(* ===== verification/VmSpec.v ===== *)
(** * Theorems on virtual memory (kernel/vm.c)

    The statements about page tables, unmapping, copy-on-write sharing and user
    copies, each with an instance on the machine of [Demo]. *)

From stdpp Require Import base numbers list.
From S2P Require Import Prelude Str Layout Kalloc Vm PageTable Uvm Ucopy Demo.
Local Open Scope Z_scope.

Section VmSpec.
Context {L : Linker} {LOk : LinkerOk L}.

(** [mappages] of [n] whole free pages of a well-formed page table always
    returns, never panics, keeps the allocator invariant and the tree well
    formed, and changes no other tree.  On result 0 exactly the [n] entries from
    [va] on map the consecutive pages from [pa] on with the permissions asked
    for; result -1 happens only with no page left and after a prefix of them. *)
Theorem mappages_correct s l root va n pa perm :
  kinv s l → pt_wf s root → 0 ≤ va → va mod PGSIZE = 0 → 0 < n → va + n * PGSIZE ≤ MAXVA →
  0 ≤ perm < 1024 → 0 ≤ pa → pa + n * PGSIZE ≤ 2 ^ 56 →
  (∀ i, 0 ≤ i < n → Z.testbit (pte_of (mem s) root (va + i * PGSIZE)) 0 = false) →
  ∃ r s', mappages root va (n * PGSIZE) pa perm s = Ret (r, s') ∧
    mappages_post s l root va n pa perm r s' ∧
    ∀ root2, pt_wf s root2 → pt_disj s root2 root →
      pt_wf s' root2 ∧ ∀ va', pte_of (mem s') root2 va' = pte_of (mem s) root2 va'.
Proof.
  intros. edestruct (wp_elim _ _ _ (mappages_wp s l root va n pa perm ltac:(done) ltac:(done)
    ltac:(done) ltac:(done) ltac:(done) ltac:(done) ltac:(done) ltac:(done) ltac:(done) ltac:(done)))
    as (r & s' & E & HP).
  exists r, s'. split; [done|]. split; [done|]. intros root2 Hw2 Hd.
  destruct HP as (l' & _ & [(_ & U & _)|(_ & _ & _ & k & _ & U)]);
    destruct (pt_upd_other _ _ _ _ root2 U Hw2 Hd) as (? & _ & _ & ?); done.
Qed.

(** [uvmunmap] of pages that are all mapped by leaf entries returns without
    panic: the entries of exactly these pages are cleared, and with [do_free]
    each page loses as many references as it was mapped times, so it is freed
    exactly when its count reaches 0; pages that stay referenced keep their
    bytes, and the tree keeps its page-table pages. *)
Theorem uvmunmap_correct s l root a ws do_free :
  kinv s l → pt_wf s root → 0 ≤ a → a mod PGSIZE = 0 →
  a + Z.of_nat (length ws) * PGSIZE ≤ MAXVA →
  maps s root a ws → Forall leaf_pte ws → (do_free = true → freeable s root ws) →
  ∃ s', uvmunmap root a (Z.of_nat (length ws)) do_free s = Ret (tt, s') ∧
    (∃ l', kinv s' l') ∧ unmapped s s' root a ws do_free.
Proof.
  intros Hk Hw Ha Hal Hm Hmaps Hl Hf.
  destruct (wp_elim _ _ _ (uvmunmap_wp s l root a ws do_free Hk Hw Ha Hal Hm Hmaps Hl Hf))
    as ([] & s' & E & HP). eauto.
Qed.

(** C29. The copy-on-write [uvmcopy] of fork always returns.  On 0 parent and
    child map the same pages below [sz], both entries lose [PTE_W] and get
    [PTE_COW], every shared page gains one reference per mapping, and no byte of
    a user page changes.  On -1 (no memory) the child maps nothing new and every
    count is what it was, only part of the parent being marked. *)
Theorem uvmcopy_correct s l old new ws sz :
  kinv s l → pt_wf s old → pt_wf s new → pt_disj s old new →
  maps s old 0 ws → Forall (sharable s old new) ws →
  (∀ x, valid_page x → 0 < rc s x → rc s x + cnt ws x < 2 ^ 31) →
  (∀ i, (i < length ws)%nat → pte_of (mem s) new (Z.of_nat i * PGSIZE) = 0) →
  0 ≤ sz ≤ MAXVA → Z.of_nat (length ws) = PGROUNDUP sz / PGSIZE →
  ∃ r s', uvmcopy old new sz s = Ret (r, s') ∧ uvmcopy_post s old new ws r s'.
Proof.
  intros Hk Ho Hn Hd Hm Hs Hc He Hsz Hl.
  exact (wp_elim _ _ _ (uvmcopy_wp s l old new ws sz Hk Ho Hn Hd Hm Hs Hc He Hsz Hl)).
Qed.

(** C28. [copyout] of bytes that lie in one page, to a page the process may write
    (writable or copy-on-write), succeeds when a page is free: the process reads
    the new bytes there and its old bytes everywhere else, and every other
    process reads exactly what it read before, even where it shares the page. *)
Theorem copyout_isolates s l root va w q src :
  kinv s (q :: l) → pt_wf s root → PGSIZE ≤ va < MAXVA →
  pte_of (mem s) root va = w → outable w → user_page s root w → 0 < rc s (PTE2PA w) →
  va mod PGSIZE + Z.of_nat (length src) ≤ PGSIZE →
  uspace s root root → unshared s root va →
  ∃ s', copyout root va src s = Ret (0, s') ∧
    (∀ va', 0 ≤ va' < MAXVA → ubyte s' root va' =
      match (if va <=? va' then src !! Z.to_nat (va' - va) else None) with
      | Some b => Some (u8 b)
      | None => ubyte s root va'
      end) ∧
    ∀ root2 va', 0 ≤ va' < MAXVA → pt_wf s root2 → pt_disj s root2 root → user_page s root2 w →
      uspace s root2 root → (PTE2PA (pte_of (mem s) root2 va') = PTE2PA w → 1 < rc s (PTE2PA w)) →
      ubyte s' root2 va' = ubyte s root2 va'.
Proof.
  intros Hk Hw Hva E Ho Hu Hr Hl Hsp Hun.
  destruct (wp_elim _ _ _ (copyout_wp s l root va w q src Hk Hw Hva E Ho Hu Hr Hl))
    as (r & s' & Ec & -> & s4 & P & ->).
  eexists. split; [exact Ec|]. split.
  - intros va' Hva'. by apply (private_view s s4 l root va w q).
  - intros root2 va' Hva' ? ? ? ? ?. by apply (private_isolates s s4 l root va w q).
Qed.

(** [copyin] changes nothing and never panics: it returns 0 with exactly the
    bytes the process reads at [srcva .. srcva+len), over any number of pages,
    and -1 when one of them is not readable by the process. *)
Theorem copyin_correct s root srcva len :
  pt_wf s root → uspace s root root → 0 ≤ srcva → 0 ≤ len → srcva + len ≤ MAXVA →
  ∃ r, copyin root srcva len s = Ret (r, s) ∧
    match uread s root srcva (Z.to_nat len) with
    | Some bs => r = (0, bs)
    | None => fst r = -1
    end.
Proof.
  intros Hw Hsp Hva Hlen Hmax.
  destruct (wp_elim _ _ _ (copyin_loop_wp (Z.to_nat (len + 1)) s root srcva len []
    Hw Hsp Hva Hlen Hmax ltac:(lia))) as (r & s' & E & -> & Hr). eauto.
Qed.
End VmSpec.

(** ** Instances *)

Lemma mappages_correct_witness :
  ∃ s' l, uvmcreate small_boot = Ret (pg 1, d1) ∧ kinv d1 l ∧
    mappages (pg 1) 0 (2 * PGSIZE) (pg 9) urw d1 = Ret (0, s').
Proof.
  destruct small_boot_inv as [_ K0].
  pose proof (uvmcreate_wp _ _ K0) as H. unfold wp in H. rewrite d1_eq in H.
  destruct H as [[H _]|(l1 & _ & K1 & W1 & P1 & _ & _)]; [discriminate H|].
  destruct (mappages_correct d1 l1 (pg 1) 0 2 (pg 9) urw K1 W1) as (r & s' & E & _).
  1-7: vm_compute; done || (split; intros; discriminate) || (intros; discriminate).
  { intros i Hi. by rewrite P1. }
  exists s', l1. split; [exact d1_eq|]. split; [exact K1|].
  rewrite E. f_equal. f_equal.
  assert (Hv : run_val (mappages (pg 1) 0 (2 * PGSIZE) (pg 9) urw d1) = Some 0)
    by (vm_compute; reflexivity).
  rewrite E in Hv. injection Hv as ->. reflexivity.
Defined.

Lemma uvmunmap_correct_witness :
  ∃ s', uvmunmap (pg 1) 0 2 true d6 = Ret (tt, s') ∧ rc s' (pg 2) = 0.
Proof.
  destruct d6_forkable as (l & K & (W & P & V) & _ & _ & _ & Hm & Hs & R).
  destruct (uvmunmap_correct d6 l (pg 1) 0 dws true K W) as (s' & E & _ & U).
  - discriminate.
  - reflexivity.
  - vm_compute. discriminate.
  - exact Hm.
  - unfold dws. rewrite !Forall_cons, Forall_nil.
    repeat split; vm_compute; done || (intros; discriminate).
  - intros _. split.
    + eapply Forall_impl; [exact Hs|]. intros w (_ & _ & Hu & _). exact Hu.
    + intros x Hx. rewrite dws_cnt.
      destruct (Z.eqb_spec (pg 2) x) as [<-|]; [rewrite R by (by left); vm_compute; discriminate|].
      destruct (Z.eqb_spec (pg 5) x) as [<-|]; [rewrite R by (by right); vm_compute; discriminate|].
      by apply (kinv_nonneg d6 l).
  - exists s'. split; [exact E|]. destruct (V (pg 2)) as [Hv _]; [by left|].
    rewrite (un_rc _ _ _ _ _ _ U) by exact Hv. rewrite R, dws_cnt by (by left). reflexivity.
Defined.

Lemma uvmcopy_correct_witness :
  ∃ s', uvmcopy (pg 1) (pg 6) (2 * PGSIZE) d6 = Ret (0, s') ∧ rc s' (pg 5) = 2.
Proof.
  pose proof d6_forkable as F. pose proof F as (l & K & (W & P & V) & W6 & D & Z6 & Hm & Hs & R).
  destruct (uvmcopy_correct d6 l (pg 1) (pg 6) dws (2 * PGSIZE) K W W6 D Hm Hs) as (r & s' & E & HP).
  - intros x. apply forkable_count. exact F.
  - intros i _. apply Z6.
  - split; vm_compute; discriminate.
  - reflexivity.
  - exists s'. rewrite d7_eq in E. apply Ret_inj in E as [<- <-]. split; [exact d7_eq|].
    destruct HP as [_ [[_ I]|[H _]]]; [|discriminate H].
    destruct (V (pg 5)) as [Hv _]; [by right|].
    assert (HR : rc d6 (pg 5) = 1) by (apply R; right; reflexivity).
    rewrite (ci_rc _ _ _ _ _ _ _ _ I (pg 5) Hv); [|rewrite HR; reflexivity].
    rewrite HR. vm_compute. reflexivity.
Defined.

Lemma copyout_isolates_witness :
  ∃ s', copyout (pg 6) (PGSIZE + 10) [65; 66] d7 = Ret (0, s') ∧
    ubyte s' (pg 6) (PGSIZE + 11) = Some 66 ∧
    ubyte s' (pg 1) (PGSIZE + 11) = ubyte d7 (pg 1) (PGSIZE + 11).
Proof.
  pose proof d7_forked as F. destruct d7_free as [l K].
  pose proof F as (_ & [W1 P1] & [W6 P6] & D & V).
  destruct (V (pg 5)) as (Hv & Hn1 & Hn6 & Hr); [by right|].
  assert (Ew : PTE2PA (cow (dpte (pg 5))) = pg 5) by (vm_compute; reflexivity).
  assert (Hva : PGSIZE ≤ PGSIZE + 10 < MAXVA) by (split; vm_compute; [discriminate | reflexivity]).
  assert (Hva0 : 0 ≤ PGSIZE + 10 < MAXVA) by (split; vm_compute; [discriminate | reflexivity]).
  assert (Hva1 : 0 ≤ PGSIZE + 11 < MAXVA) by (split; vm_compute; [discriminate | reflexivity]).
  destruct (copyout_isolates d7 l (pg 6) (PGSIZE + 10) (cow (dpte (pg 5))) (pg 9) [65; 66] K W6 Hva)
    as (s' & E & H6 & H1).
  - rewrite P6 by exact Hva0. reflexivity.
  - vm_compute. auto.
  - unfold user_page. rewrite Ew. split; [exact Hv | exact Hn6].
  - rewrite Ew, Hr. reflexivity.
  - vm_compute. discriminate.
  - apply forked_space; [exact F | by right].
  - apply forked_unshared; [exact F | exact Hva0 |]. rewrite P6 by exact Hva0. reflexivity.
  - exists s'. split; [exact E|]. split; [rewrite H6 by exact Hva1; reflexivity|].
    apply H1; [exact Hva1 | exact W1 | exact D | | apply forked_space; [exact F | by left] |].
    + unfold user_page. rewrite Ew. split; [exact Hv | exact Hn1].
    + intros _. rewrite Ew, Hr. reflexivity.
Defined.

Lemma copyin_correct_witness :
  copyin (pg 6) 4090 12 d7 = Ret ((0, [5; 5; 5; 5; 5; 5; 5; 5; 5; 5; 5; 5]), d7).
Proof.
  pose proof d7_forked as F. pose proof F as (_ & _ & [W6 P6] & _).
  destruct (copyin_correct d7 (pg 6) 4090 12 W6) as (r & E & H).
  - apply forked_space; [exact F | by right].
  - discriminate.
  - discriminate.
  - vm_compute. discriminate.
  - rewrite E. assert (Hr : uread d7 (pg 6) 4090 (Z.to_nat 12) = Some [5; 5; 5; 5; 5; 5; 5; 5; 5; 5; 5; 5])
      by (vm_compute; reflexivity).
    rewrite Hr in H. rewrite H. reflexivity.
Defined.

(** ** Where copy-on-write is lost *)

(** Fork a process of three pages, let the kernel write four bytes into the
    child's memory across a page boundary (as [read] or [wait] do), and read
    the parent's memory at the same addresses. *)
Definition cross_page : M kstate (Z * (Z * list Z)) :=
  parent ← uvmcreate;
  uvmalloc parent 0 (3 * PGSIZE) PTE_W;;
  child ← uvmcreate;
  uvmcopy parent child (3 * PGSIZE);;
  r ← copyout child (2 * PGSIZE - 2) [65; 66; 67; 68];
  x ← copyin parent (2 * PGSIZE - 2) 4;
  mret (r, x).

### TASK DIRECTIONS
Transcribe each line of the data above, unaltered, from the one where "s' (pg 5) = 2." appears to the one where "assert (Ew : PTE2PA" appears, inclusive of both.

### ANSWER AREA
  ∃ s', uvmcopy (pg 1) (pg 6) (2 * PGSIZE) d6 = Ret (0, s') ∧ rc s' (pg 5) = 2.
Proof.
  pose proof d6_forkable as F. pose proof F as (l & K & (W & P & V) & W6 & D & Z6 & Hm & Hs & R).
  destruct (uvmcopy_correct d6 l (pg 1) (pg 6) dws (2 * PGSIZE) K W W6 D Hm Hs) as (r & s' & E & HP).
  - intros x. apply forkable_count. exact F.
  - intros i _. apply Z6.
  - split; vm_compute; discriminate.
  - reflexivity.
  - exists s'. rewrite d7_eq in E. apply Ret_inj in E as [<- <-]. split; [exact d7_eq|].
    destruct HP as [_ [[_ I]|[H _]]]; [|discriminate H].
    destruct (V (pg 5)) as [Hv _]; [by right|].
    assert (HR : rc d6 (pg 5) = 1) by (apply R; right; reflexivity).
    rewrite (ci_rc _ _ _ _ _ _ _ _ I (pg 5) Hv); [|rewrite HR; reflexivity].
    rewrite HR. vm_compute. reflexivity.
Defined.

Lemma copyout_isolates_witness :
  ∃ s', copyout (pg 6) (PGSIZE + 10) [65; 66] d7 = Ret (0, s') ∧
    ubyte s' (pg 6) (PGSIZE + 11) = Some 66 ∧
    ubyte s' (pg 1) (PGSIZE + 11) = ubyte d7 (pg 1) (PGSIZE + 11).
Proof.
  pose proof d7_forked as F. destruct d7_free as [l K].
  pose proof F as (_ & [W1 P1] & [W6 P6] & D & V).
  destruct (V (pg 5)) as (Hv & Hn1 & Hn6 & Hr); [by right|].
  assert (Ew : PTE2PA (cow (dpte (pg 5))) = pg 5) by (vm_compute; reflexivity).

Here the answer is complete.